(Saved data entries)
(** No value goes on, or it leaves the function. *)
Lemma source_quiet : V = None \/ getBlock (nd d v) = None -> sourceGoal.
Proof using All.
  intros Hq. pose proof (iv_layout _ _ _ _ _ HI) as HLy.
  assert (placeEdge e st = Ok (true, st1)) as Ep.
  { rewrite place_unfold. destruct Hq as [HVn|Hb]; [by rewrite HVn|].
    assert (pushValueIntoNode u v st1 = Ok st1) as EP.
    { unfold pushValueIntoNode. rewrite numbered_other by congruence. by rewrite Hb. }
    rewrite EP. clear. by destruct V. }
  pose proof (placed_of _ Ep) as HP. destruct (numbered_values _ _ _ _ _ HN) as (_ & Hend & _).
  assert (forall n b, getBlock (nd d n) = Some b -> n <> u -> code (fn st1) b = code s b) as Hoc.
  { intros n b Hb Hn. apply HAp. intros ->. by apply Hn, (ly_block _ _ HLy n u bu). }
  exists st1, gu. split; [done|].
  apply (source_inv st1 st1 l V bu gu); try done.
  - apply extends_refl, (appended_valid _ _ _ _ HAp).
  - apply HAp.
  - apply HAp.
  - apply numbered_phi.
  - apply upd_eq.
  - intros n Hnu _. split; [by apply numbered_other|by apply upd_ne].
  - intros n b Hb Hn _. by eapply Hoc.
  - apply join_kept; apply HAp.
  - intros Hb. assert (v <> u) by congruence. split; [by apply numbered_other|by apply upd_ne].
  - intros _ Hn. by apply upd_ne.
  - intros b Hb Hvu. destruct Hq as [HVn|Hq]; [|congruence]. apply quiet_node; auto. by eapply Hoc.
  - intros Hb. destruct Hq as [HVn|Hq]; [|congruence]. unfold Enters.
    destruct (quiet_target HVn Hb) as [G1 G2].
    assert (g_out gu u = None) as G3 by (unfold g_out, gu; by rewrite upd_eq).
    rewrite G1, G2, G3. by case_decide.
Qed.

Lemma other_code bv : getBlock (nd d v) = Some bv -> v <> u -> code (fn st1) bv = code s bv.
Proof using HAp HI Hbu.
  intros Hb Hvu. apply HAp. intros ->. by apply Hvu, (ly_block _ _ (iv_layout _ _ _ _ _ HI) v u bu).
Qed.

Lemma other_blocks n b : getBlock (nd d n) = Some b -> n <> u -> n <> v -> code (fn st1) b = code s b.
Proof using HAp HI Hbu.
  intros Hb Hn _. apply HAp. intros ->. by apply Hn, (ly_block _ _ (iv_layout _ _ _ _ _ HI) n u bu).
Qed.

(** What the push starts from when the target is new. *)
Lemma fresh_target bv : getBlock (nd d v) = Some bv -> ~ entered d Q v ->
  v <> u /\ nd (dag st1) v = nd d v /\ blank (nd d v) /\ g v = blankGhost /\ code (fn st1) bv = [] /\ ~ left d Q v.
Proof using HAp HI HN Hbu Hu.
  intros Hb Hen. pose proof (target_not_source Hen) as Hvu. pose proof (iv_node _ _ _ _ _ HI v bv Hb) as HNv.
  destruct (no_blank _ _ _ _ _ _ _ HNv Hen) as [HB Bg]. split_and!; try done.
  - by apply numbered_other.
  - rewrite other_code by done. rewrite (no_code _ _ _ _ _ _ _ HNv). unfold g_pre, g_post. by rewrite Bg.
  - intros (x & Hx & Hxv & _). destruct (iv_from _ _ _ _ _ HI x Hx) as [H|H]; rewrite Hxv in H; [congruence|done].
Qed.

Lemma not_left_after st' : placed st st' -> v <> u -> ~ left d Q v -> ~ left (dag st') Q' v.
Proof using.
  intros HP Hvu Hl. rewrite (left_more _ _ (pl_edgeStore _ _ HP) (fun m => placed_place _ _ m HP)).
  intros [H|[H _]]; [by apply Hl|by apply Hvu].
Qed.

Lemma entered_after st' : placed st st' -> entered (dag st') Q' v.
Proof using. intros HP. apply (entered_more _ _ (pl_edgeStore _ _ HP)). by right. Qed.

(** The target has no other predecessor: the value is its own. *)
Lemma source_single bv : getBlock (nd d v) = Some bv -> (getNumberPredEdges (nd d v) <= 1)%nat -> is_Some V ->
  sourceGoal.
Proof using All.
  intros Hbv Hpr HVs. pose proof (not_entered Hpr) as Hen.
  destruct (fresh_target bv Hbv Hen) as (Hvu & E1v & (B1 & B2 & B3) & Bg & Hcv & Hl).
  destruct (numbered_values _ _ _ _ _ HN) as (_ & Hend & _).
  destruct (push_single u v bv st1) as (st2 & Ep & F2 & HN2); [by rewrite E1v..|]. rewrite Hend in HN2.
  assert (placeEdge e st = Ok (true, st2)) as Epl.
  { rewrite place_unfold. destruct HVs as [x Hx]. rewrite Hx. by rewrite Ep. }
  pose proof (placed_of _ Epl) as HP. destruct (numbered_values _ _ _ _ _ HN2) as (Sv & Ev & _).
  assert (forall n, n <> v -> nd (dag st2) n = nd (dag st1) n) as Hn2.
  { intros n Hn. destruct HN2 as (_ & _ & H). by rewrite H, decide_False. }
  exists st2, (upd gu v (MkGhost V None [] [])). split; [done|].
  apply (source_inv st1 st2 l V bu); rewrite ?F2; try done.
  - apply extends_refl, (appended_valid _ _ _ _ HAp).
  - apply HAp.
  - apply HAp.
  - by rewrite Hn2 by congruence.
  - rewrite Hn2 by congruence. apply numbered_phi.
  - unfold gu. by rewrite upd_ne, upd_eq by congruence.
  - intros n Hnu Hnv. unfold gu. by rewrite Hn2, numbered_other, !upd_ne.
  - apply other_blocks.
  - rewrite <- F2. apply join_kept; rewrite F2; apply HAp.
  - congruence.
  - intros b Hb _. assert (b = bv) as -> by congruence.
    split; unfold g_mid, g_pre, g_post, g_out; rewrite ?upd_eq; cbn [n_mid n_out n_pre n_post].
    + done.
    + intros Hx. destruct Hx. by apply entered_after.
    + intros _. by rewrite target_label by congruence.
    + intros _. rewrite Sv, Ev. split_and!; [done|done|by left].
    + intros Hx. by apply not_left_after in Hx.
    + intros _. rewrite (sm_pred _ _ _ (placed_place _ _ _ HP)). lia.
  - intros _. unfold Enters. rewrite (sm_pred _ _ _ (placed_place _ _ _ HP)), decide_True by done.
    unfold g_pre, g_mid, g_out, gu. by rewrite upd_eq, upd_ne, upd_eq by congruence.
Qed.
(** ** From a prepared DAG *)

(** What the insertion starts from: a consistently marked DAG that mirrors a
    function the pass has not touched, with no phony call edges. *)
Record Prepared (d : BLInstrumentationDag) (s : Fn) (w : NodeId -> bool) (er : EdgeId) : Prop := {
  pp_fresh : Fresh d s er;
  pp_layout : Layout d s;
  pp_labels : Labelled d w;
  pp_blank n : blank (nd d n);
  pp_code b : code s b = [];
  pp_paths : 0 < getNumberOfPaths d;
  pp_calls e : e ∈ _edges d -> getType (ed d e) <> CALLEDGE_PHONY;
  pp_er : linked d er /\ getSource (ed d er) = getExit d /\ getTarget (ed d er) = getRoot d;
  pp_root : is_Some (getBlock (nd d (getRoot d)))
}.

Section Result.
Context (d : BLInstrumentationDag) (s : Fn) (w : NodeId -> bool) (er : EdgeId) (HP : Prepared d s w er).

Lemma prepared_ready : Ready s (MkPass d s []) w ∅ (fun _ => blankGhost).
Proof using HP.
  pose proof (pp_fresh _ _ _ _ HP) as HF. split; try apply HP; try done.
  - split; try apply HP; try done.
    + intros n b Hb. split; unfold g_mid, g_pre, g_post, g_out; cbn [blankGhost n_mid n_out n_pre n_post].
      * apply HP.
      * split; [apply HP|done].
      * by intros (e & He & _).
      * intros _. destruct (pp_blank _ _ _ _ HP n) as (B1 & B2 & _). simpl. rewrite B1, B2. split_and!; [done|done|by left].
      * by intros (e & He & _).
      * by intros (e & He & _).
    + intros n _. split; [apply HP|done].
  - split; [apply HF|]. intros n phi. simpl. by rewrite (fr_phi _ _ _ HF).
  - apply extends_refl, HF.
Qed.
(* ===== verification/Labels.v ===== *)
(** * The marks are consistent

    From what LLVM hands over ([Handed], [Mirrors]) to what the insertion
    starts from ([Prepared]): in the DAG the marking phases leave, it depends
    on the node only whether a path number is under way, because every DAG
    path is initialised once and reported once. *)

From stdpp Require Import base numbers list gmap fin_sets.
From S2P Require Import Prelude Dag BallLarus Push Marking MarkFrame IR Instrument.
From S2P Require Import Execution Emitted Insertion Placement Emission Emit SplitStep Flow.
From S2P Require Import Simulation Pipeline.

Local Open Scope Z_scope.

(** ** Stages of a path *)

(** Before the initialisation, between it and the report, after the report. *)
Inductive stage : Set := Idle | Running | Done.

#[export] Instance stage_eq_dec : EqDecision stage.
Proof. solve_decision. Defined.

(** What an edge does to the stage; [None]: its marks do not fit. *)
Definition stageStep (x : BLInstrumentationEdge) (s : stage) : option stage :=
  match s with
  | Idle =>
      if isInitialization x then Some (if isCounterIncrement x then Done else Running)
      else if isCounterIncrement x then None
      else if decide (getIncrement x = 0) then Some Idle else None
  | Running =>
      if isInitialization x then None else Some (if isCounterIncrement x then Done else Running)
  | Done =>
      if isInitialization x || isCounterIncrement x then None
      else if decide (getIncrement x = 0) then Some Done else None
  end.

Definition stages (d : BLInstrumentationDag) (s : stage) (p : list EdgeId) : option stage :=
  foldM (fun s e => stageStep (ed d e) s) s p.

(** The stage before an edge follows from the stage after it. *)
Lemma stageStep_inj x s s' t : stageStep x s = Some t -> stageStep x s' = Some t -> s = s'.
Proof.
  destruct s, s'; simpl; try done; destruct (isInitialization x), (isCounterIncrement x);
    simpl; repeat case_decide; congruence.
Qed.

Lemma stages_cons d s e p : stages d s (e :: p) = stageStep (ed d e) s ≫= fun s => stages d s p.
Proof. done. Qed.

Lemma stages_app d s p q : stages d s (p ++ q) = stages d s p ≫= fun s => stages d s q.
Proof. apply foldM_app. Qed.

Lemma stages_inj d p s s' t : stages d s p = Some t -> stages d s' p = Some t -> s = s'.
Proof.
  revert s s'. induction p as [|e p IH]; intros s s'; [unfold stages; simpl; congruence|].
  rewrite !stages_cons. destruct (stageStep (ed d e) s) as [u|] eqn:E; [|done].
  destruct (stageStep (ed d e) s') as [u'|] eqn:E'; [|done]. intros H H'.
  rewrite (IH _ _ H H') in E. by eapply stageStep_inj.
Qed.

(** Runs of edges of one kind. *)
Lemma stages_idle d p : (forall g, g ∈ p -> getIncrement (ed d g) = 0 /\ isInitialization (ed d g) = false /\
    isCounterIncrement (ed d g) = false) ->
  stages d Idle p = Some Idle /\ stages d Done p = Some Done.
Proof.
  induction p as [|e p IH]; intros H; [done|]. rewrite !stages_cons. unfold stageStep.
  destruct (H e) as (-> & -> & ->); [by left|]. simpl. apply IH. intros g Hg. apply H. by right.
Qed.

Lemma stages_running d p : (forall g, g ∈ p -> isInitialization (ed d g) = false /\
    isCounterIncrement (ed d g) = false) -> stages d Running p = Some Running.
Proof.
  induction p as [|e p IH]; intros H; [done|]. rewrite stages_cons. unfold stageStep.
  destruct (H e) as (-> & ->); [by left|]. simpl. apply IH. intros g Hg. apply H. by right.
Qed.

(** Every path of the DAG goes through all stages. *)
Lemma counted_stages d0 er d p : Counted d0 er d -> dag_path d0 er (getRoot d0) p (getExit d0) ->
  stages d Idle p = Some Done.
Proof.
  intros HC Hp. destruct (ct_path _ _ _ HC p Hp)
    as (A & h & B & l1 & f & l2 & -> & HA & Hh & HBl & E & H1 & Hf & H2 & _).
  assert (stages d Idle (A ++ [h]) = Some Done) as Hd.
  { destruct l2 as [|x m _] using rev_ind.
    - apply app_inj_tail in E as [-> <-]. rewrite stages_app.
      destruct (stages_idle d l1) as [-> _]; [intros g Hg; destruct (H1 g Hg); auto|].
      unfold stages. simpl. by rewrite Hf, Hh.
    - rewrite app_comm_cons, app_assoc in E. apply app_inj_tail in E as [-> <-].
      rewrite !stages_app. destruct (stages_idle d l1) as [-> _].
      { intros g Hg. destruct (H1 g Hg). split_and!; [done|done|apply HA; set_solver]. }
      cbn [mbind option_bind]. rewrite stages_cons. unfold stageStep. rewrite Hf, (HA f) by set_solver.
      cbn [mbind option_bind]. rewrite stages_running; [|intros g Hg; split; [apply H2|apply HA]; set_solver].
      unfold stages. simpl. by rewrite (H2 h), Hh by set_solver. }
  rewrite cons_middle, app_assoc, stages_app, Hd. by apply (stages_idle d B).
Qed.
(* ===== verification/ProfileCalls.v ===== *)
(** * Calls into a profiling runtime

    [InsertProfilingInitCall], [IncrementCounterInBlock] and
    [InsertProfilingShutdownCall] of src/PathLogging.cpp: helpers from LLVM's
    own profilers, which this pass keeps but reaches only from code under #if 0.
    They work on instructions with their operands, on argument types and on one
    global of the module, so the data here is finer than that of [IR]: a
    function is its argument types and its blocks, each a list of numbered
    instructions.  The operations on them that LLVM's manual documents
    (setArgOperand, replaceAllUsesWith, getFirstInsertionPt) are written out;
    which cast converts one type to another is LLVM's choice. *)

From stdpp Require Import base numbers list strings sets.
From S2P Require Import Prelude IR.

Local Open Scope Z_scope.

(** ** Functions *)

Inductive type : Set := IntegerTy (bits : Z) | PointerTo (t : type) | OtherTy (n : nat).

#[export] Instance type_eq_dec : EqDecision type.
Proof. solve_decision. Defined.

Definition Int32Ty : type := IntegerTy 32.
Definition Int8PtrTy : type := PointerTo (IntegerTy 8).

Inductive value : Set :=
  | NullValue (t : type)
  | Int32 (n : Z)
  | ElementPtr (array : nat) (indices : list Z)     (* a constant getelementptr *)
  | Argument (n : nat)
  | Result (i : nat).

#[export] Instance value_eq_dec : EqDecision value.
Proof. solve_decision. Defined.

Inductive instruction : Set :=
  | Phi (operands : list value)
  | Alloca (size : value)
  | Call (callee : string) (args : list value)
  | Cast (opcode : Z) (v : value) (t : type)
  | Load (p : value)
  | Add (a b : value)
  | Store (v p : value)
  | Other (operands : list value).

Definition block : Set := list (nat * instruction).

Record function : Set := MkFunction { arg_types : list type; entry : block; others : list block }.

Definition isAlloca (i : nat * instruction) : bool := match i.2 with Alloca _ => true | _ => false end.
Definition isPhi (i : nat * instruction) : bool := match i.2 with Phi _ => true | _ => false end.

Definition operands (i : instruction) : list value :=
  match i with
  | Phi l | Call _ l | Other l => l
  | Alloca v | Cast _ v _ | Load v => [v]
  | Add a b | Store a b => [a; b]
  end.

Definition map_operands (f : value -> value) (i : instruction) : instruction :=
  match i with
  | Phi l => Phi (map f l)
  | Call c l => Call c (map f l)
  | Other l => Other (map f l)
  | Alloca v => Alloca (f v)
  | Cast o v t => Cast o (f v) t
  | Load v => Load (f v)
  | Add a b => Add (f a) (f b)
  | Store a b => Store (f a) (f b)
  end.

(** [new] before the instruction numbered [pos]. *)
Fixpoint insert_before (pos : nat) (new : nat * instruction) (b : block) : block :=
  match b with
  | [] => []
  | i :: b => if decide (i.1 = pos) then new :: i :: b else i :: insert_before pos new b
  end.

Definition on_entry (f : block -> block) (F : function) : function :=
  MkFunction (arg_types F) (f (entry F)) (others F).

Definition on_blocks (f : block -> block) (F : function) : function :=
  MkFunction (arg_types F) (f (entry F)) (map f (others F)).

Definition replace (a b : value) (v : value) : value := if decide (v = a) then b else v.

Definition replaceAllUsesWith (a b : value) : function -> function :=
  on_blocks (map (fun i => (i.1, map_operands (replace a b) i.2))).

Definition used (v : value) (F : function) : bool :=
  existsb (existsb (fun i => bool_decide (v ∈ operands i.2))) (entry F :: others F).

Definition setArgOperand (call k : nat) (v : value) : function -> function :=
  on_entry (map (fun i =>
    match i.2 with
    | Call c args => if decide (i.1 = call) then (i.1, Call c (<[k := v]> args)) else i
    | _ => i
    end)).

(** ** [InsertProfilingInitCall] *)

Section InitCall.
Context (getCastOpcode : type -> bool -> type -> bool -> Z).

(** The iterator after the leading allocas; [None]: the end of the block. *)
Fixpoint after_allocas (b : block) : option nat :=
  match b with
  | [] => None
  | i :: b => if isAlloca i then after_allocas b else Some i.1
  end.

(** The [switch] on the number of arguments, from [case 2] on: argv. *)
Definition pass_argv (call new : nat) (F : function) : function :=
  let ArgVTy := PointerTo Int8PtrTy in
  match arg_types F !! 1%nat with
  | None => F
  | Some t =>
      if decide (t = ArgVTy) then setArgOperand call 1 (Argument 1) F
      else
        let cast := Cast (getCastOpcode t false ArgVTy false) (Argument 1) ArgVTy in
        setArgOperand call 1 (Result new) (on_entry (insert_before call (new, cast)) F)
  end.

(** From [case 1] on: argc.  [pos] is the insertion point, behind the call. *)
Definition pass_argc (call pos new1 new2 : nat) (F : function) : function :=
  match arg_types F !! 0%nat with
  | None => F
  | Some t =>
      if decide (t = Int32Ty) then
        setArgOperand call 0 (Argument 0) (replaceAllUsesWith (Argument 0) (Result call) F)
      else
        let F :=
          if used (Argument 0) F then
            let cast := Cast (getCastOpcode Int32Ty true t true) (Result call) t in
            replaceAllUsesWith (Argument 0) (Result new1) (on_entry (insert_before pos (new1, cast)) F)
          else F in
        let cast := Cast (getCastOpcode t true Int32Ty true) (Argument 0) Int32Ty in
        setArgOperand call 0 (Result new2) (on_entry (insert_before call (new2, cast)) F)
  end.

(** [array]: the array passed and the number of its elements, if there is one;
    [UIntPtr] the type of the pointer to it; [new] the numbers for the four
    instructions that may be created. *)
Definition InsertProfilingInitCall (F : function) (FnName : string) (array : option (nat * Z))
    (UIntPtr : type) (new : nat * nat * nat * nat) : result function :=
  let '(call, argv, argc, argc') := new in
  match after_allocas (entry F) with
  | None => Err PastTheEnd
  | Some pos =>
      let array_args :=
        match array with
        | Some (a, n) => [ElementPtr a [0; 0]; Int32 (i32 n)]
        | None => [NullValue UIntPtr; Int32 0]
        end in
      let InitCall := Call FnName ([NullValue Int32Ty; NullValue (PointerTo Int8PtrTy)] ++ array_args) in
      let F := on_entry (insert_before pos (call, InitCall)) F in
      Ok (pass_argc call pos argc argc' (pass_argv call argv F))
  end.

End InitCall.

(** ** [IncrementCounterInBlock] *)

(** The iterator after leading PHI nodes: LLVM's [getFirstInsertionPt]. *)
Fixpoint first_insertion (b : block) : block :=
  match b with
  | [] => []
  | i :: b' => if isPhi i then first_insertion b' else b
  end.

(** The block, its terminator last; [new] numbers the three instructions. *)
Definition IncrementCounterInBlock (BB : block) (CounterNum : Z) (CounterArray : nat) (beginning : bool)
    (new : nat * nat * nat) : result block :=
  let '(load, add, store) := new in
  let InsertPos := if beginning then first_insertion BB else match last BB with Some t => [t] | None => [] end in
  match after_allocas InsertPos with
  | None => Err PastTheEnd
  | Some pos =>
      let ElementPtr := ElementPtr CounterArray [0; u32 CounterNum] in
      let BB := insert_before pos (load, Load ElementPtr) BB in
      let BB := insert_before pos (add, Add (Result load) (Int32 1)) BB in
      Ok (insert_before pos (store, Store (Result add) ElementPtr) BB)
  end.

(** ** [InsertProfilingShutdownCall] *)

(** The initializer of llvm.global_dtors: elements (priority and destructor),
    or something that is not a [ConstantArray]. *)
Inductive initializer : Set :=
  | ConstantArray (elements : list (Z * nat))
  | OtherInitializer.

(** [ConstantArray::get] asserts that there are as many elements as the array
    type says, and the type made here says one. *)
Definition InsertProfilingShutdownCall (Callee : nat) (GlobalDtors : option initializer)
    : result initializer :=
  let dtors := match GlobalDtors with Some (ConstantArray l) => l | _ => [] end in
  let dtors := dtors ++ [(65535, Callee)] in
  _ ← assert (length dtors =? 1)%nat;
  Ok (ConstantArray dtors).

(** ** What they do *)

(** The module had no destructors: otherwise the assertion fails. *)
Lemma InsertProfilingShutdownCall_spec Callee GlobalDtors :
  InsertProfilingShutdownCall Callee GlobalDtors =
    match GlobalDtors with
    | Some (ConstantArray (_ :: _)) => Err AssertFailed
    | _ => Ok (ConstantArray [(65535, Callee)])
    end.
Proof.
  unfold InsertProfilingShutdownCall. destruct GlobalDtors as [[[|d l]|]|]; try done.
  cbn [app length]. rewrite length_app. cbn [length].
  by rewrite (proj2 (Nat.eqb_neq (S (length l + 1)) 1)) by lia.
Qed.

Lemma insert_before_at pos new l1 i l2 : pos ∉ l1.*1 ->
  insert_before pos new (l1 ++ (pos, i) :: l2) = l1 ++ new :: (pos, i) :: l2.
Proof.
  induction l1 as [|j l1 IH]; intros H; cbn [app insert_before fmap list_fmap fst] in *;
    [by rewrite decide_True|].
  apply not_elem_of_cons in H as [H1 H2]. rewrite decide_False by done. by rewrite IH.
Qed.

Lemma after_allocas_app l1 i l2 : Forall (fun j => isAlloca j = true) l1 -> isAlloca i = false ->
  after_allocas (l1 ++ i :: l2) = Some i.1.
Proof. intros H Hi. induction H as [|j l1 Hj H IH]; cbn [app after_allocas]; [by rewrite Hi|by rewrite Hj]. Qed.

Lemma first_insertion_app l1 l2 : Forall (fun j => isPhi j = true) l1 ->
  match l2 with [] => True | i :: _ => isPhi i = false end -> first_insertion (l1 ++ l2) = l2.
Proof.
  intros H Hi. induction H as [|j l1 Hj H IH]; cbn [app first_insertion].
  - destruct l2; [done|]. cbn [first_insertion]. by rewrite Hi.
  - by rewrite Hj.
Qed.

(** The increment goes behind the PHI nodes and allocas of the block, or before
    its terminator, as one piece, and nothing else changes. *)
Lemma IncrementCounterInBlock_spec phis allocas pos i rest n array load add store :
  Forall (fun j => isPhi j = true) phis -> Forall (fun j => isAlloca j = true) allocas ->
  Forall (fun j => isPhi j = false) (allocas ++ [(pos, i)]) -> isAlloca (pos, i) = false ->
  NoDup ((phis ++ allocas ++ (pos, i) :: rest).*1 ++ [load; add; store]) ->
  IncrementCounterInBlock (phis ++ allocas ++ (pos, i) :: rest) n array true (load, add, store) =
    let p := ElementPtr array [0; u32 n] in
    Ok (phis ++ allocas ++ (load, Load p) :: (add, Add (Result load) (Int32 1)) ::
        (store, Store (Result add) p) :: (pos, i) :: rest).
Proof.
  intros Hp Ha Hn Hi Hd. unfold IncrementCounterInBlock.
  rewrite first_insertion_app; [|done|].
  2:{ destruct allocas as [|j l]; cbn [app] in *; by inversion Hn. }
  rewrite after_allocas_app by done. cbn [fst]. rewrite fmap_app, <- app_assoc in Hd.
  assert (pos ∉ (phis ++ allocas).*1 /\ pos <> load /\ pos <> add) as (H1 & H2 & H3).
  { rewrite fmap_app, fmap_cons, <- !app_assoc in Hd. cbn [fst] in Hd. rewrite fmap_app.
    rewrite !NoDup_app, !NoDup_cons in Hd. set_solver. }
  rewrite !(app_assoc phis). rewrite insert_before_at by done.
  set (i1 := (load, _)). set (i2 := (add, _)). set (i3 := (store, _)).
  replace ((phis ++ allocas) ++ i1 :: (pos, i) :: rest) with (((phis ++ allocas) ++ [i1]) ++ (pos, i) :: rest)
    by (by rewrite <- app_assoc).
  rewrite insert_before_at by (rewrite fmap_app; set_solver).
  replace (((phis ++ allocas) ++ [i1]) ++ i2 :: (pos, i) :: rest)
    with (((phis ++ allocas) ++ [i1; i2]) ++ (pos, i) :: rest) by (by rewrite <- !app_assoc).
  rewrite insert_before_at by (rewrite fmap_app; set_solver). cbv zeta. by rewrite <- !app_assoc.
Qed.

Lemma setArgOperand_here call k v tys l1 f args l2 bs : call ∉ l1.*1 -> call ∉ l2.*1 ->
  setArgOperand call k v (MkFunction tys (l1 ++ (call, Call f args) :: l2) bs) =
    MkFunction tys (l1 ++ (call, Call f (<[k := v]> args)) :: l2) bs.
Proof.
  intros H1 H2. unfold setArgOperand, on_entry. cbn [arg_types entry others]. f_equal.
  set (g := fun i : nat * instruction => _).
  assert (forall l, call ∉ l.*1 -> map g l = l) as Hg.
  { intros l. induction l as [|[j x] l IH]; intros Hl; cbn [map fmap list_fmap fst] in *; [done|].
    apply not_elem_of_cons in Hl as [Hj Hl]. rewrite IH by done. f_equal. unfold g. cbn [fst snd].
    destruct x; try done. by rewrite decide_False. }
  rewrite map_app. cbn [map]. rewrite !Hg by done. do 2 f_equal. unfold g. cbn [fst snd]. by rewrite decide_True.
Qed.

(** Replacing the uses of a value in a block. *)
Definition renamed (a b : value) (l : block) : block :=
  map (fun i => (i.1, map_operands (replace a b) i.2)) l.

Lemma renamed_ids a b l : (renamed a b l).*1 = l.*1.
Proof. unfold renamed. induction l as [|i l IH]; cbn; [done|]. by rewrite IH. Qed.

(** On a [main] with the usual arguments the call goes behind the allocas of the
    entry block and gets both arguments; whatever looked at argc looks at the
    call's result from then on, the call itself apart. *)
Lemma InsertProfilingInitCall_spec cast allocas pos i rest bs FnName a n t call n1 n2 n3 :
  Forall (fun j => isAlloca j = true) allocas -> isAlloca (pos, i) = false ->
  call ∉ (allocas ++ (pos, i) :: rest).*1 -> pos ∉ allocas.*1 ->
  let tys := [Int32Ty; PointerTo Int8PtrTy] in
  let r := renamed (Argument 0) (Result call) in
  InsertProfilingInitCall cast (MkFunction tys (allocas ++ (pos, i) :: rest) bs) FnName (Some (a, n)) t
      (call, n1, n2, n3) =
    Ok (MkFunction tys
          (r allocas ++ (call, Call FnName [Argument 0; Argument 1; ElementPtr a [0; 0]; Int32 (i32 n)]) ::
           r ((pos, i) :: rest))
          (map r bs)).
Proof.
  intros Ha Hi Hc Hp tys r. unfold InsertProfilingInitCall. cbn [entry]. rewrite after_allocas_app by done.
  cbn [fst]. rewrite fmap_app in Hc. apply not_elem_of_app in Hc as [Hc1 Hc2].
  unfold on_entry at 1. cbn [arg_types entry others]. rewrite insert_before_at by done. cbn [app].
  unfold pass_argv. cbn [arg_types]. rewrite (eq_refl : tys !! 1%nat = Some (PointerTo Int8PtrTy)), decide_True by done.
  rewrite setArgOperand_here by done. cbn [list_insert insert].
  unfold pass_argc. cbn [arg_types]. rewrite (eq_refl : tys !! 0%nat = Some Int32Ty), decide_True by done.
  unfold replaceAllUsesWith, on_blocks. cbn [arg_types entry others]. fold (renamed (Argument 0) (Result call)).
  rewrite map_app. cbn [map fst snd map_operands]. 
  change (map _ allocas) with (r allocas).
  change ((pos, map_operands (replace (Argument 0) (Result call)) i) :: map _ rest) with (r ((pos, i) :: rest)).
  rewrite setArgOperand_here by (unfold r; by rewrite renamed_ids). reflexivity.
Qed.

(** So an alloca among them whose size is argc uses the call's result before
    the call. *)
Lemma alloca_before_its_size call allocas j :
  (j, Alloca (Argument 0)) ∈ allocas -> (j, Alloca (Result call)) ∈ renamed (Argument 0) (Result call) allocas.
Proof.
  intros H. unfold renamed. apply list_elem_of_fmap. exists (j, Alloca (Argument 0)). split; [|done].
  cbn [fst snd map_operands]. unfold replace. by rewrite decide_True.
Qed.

> **WHAT THIS TASK INVOLVES**
Pull every line containing "EdgeId" from the data.

> **RESPONSE FOR THIS EXERCISE**
Record Prepared (d : BLInstrumentationDag) (s : Fn) (w : NodeId -> bool) (er : EdgeId) : Prop := {
Context (d : BLInstrumentationDag) (s : Fn) (w : NodeId -> bool) (er : EdgeId) (HP : Prepared d s w er).
Definition stages (d : BLInstrumentationDag) (s : stage) (p : list EdgeId) : option stage :=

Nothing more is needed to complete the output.